Attorney argues case puts employers at risk

Whitewater business owner bound over for trial

(Published Dec. 5, 2006, 10:38 a.m.)

By Mike Heine/The Week

A Walworth County judge's decision to continue a case against a Whitewater businessman accused of conspiracy to commit identity theft will have important ramifications for businesses statewide, a defense attorney said last Thursday.

"The implications of what happened in this courtroom today are wide reaching, not only to employers in Whitewater, but to employers throughout the state," attorney Frank Lettenberger said after the preliminary hearing for Star Packaging owner Allen L. Petrie, 47. "Now, despite what employers are required to do under federal law, employers are now in a situation where if they don't verify every single document, and in essence discriminate against anybody who is Latino, they are going to be charged in this county."

Petrie is accused of knowingly hiring and employing immigrant workers who were using false or stolen identities, including several who allegedly used Social Security numbers belonging to children. Police warned him several times that he cannot continue such practices, Assistant District Attorney Diane Donohoo said.

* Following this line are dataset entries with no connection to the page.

Definition on_record (rows : list NonceRow) (k : string * string * string) (now : Time) : bool :=
  existsb (fun r => bool_decide (nonce_key r = k) && Before now (nr_ExpiresAt r)) rows.

(** The table and the specification agree from [t] on, and the server does not
    report a unique violation when there is none. *)
Definition table_sim (t : Time) (db : DB T) (m : gmap (string * string * string) Time) : Prop :=
  NoDup (map nonce_key (table (db_tables db))) /\
  (forall n e, db_faults db n = Some e -> as_pg_error e <> Some uniqueViolation) /\
  forall k u, ns (timestamptz t) <= ns u -> on_record (table (db_tables db)) k u = remembered m k u.

Lemma table_sim_later t t' db db' m :
  table_sim t db m -> ns t <= ns t' -> db_tables db' = db_tables db ->
  (forall n, db_faults db' n = db_faults db (S n) \/ db_faults db' n = db_faults db n) -> table_sim t' db' m.
Proof.
  intros (Hd & Hf & Hs) Ht Htab Hfault. split_and!; [by rewrite Htab| |].
  - intros n e He. destruct (Hfault n) as [Hn|Hn]; rewrite Hn in He; by eapply Hf.
  - intros k u Hu. rewrite Htab. apply Hs. pose proof (timestamptz_mono t t' Ht). lia.
Qed.

Lemma on_record_iff rows k u :
  on_record rows k u = true <-> exists r, r ∈ rows /\ nonce_key r = k /\ Before u (nr_ExpiresAt r) = true.
Proof.
  unfold on_record. rewrite existsb_exists. split.
  - intros (r & Hr & Hb). bool_prop. exists r. by rewrite list_elem_of_In.
  - intros (r & Hr & Hk & Hb). exists r. rewrite <- list_elem_of_In, Hb, bool_decide_true by done. done.
Qed.

(** Dropping a domain's expired rows does not show at a later time. *)
Lemma on_record_delete rows domainID now k u :
  ns now <= ns u ->
  on_record (delete_where (fun r => bool_decide (nr_DomainID r = domainID) && negb (After (nr_ExpiresAt r) now)) rows) k u
  = on_record rows k u.
Proof.
  intros Hu. apply eq_true_iff_eq. rewrite !on_record_iff. split.
  - intros (r & [_ Hr]%delete_where_elem & ?). eauto.
  - intros (r & Hr & Hk & Hb). exists r. split; [|done]. apply delete_where_elem. split; [|done].
    apply andb_false_iff. right. unfold After, Before in *. lia.
Qed.

Lemma insert_row_err {R} (clashes : R -> R -> bool) valid r rows e :
  insert_row clashes valid r rows = Err e -> valid r = true ->
  e = PgError uniqueViolation /\ exists r', r' ∈ rows /\ clashes r r' = true.
Proof.
  unfold insert_row. intros Hi Hv. rewrite Hv in Hi. cbn [negb] in Hi.
  destruct (existsb (clashes r) rows) eqn:E; [|done]. injection Hi as <-. split; [done|].
  apply existsb_exists in E as (r' & Hin & Hc). exists r'. by rewrite list_elem_of_In.
Qed.
Definition authorizeDevice (r : Request) : TH (Response TrustBody) :=
  _ ← require_method "POST" r;
  _ ← requireAdmin r;
  req ← DecodeJSON r;
  cfg ← gets ts_cfg;
  devices ← gets ts_devices;
  let deviceID := ar_DeviceID req in
  let known := devices !! deviceID in
  found ← lookup_device deviceID (default zeroRecord known) (bool_decide (known <> None)) (bool_decide (known = None));
  let '(rec, ok) := found in
  if negb ok || bool_decide (dr_Status rec = "revoked") then reply (WriteError StatusForbidden err_not_authorized)
  else
    let rec := mkDeviceRecord (dr_Identity rec) "authorized" (wrap_u64 (dr_DeviceRecordVersion rec + 1))
                 (dr_RevocationEpoch rec) in
    _ ← modify (set_ts_devices (<[deviceID := rec]> devices));
    db ← has_repo;
    rec ← (if (db : bool) then
             now ← now_utc;
             d ← query (AuthorizeDevice (tc_DomainID cfg) deviceID now);
             match d with
             | Ok d => mret (deviceRecordFromRepository d).1
             | Err _ => reply (WriteError StatusForbidden err_not_authorized)
             end
           else mret rec);
    let permissions := match elems (ar_Permissions req) with [] => ["text"] | l => l end in
    let permission := default "text" (head permissions) in
    policy ← gets ts_policy;
    rule ← or_reply StatusForbidden (mret (Rule policy permission));
    let ttl := wrap_i64 (ar_TTLSeconds req * Second) in
    let ttl := if (ttl <=? 0) || (pr_MaxTTL rule <? ttl) then pr_MaxTTL rule else ttl in
    let tp := match IdentityThumbprint (dr_Identity rec) with Ok tp => tp | Err _ => "" end in
    now ← now_utc;
    signer ← or_reply StatusInternalServerError activeSigner;
    grant ← or_reply StatusInternalServerError
              (mret (SignGrant signer
                 (mkGrant "" (grant_id deviceID now) "" deviceID (ar_Audience req) tp (Some permissions) [ar_RelayID req]
                    (Add now (- Second)) (Add now ttl) (dr_RevocationEpoch rec) noSignature)));
    _ ← or_reply StatusInternalServerError (persistGrant grant);
    grants ← gets ts_grants;
    _ ← modify (set_ts_grants (<[gr_GrantID grant := grant]> grants));
    _ ← modify (log_audit (mkAuditEntry "device.authorize" deviceID now));
    mret (WriteJSON StatusOK (TAuthorized rec grant)).

Definition verifyGrant (r : Request) : TH (Response TrustBody) :=
  _ ← require_method "POST" r;
  req ← DecodeJSON r;
  devices ← gets ts_devices;
  let rec := default zeroRecord (devices !! vr_SubjectDeviceID req) in
  found ← lookup_device (vr_SubjectDeviceID req) rec false (bool_decide (di_DeviceID (dr_Identity rec) = ""));
  let rec := found.1 in
  issuer ← or_reply StatusForbidden (issuerForGrant (vr_Grant req));
  now ← now_utc;
  _ ← or_reply StatusForbidden
        (mret (VerifyGrant (vr_Grant req) issuer
                 (mkVerifyOptions (vr_Audience req) (vr_SubjectDeviceID req) (vr_ConfirmationThumbprint req)
                    (vr_Permission req) (vr_RelayID req) (dr_RevocationEpoch rec) now)));
  mret (WriteJSON StatusOK (TStatus "valid")).

Definition deviceStatus (r : Request) : TH (Response TrustBody) :=
  _ ← require_method "GET" r;
  let deviceID := QueryGet r "device_id" in
  devices ← gets ts_devices;
  let known := devices !! deviceID in
  found ← lookup_device deviceID (default zeroRecord known) (bool_decide (known <> None)) (bool_decide (known = None));
  let '(rec, ok) := found in
  mismatch ← domainScopeMismatch r;
  if negb ok || mismatch then
    reply (WriteError StatusNotFound (New CodeTrustInvalid "device not found"))
  else
    let id := dr_Identity rec in
    let publicIdentity := mkDeviceIdentity (di_Type id) (di_DomainID id) (di_DeviceID id) (di_PublicKey id)
                            (di_CreatedAt id) ∅ in
    mret (WriteJSON StatusOK (TDeviceStatus (mkDeviceStatusResponse TypeDeviceStatus publicIdentity (di_DomainID id)
            (di_DeviceID id) (dr_Status rec) (di_PublicKey id) (dr_DeviceRecordVersion rec) (dr_RevocationEpoch rec)))).

Definition grantStatus (r : Request) : TH (Response TrustBody) :=
  _ ← require_method "GET" r;
  let grantID := QueryGet r "grant_id" in
  grants ← gets ts_grants;
  revokedGrants ← gets ts_revokedGrants;
  let revoked := bool_decide (grantID ∈ revokedGrants) in
  db ← has_repo;
  found ← match grants !! grantID with
          | Some grant => mret (Some (grant, revoked))
          | None =>
              if (db : bool) then
                cfg ← gets ts_cfg;
                g ← query (GetGrant (tc_DomainID cfg) grantID);
                match g with
                | Ok dbGrant =>
                    grant ← or_reply StatusInternalServerError (mret (unmarshal_into zeroGrant (tg_GrantRaw dbGrant)));
                    mret (Some (grant, revoked || bool_decide (tg_RevokedAt dbGrant <> None)))
                | Err ErrNoRows => mret None
                | Err e => reply (WriteError StatusInternalServerError e)
                end
              else mret None
          end;
  mismatch ← domainScopeMismatch r;
  match found with
  | None => reply (WriteError StatusNotFound (New CodeTrustInvalid "grant not found"))
  | Some (grant, revoked) =>
      if (mismatch : bool) then reply (WriteError StatusNotFound (New CodeTrustInvalid "grant not found"))
      else
        devices ← gets ts_devices;
        let stale := match devices !! gr_SubjectDeviceID grant with
                     | Some rec => gr_RevocationEpoch grant <? dr_RevocationEpoch rec
                     | None => false
                     end in
        status ← (if revoked || stale then mret "revoked"
                  else now ← now_utc; mret (if negb (Before now (gr_ExpiresAt grant)) then "expired" else "active"));
        raw ← or_reply StatusInternalServerError (mret (marshal grant));
        mret (WriteJSON StatusOK (TGrantStatus (mkGrantStatusResponse TypeGrantStatus status raw)))
  end.

Definition err_grant_not_found : error := New CodeTrustInvalid "grant not found".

Judge John Race's decision to bind over Petrie and continue the case on a path toward trial does not set a precedence that should cause law-abiding businesses to worry, Donohoo said.

"If other employers are knowingly employing people with false Social Security numbers or Social Security numbers belonging to other people and allowing that employment to continue, they should worry," Donohoo said. "If they are innocent people, they should have nothing to worry about. Employers cannot knowingly employ people, continue to have them on staff or continue to facilitate their pay when they know that that person is using someone else's Social Security number."

Lettenberger argued that Petrie followed all federal employment guidelines appropriately, and trusted employees gave correct identifying information. Employers are not required to verify authenticity of identifying documents if they appear legitimate. Selectively checking documents subjects employers to discrimination lawsuits, Lettenberger said.

Additionally, Petrie never told any of his employees to use fake names or Social Security numbers, nor did he give any of them false documents, Lettenberger argued.

Donohoo said Petrie's acts need not go that far to face a conspiracy charge.
Petrie allegedly allowed one employee to work under a different name because the employee was having child support payments docked from his paycheck with the first name and Social Security number he supplied to the company.

"That is an element of conspiracy," Donohoo said.

"This defendant was aware of and allowed employees to change names without the other's permission and use Social Security numbers without permission to continue their employment."

Donohoo is considering adding more charges against Petrie because there were several victims who had their identities stolen. She said she would review preliminary hearing testimony before making a decision.

Lettenberger said retired Whitewater Police Detective Larry Meyer, who led the investigation, targeted only Petrie. He questioned why the employment agencies that supplied workers to Star Packaging weren't investigated more thoroughly.

"It's interesting that there have been no other seizures, no other raids, nothing, since the investigator in this case has retired," Lettenberger said. "One would think that Mr. Petrie is being singled out based on the fact that the state has clear information about the employment agencies (not verifying identities), but the employment agencies aren't in the same jurisdiction that Mr. Petrie was in."

Lettenberger has previously accused Meyer of racial profiling.

Donohoo said the evidence is "very strong and points at Allen Petrie." She is not aware of any evidence that points to persons at staffing agencies who conspired to commit identity theft. If police refer such information, her office will consider charging others who may be connected with the case, Donohoo said.

Meanwhile, the district attorney's office issued charges of identity theft against two former Star Packaging employees, Andres Tizapa-Aparicio and Miguel Gomez. They are accused of using false names and stolen Social Security numbers.

Neither has been to court to face the charges, which were filed Nov. 21.